Cristina Escobar : sensible est l'âme géographique
Avec Cristina Escobar, FUMAR MATA, mais la vie aussi. Pourtant, ce n’est pas vrai dans les premiers instants du regard. Du joli dessin aux recherches aguerries : dissocier le cœur du regard pour mieux revenir à l’être.
Je rencontre Cristina Escobar par l’intermédiaire de ses galeristes, la Galerie Olivier Waltman. Elle termine alors une résidence à Paris, en association avec le Palais de la Porte Dorée. Je ne découvre pas seulement une artiste à l'humour roulé de politique, mais une pionnière du sens avant le geste.

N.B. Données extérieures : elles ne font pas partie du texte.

Lemma dynamic_gamma_value (inventory : Z) :
  calculate_dynamic_gamma P inventory
  = Ok (base_gamma P * exp (- (IZR (Z.abs inventory) / IZR (max_position P)))).
Proof.
  unfold calculate_dynamic_gamma.
  rewrite div_ok by lra. simpl. rewrite ratio_abs. reflexivity.
Qed.

(** The decay factor lies in (0, 1]. *)
Lemma decay_range (inventory : Z) :
  0 < exp (- (IZR (Z.abs inventory) / IZR (max_position P))) <= 1.
Proof.
  split; [apply exp_pos|].
  pose proof (ratio_nonneg inventory) as Hr.
  destruct Hr as [Hr | Hr].
  - left. rewrite <- exp_0. apply exp_increasing. lra.
  - rewrite <- Hr. rewrite Ropp_0, exp_0. lra.
Qed.

End DynamicGamma.

(** C5. With [gamma > 0] and [max_position > 0], the dynamic risk aversion of
    every inventory is [gamma * exp(-|inventory / max_position|)], lies in
    (0, gamma], and decreases as [|inventory|] grows (strictly when
    [|inventory|] grows strictly). *)
Theorem dynamic_gamma_decay (P : Params) :
  0 < base_gamma P -> (0 < max_position P)%Z ->
  (forall inventory : Z,
      exists g : R,
        calculate_dynamic_gamma P inventory = Ok g
        /\ g = base_gamma P * exp (- Rabs (IZR inventory / IZR (max_position P)))
        /\ 0 < g <= base_gamma P)
  /\ (forall (i1 i2 : Z) (g1 g2 : R),
        calculate_dynamic_gamma P i1 = Ok g1 ->
        calculate_dynamic_gamma P i2 = Ok g2 ->
        ((Z.abs i1 <= Z.abs i2)%Z -> g2 <= g1)
        /\ ((Z.abs i1 < Z.abs i2)%Z -> g2 < g1)).
Proof.
  intros Hg Hmax. split.
  - intros inventory. eexists. split; [apply dynamic_gamma_value; exact Hmax|].
    split.
    + rewrite ratio_abs by exact Hmax. reflexivity.
    + pose proof (decay_range P Hmax inventory) as [Hlo Hhi]. split; nra.
  - intros i1 i2 g1 g2 E1 E2.
    rewrite dynamic_gamma_value in E1, E2 by exact Hmax.
    injection E1 as <-. injection E2 as <-. split; intros Habs.
    + apply Rmult_le_compat_l; [lra|].
      pose proof (ratio_mono P Hmax i1 i2 Habs) as Hr.
      destruct Hr as [Hr | Hr].
      * left. apply exp_increasing. lra.
      * rewrite Hr. lra.
    + apply Rmult_lt_compat_l; [lra|].
      apply exp_increasing.
      pose proof (ratio_strict_mono P Hmax i1 i2 Habs). lra.
Qed.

Cristina Escobar est une femme formée par l’exil et par la résilience, portée par une attention aiguë aux signes, aux objets, aux mots. Elle fume des cigarettes fortes. Au milieu de ses œuvres, dans la délicatesse presque suspendue d’un déjeuner, elle clame « Free Palestine », termine son verre d’eau, puis précise qu’ailleurs, Palestine signifie aussi province. Ce déplacement sémantique n’est pas anodin, il dit déjà son rapport au monde, déplacer les évidences, ouvrir les mots, habiter leurs fractures.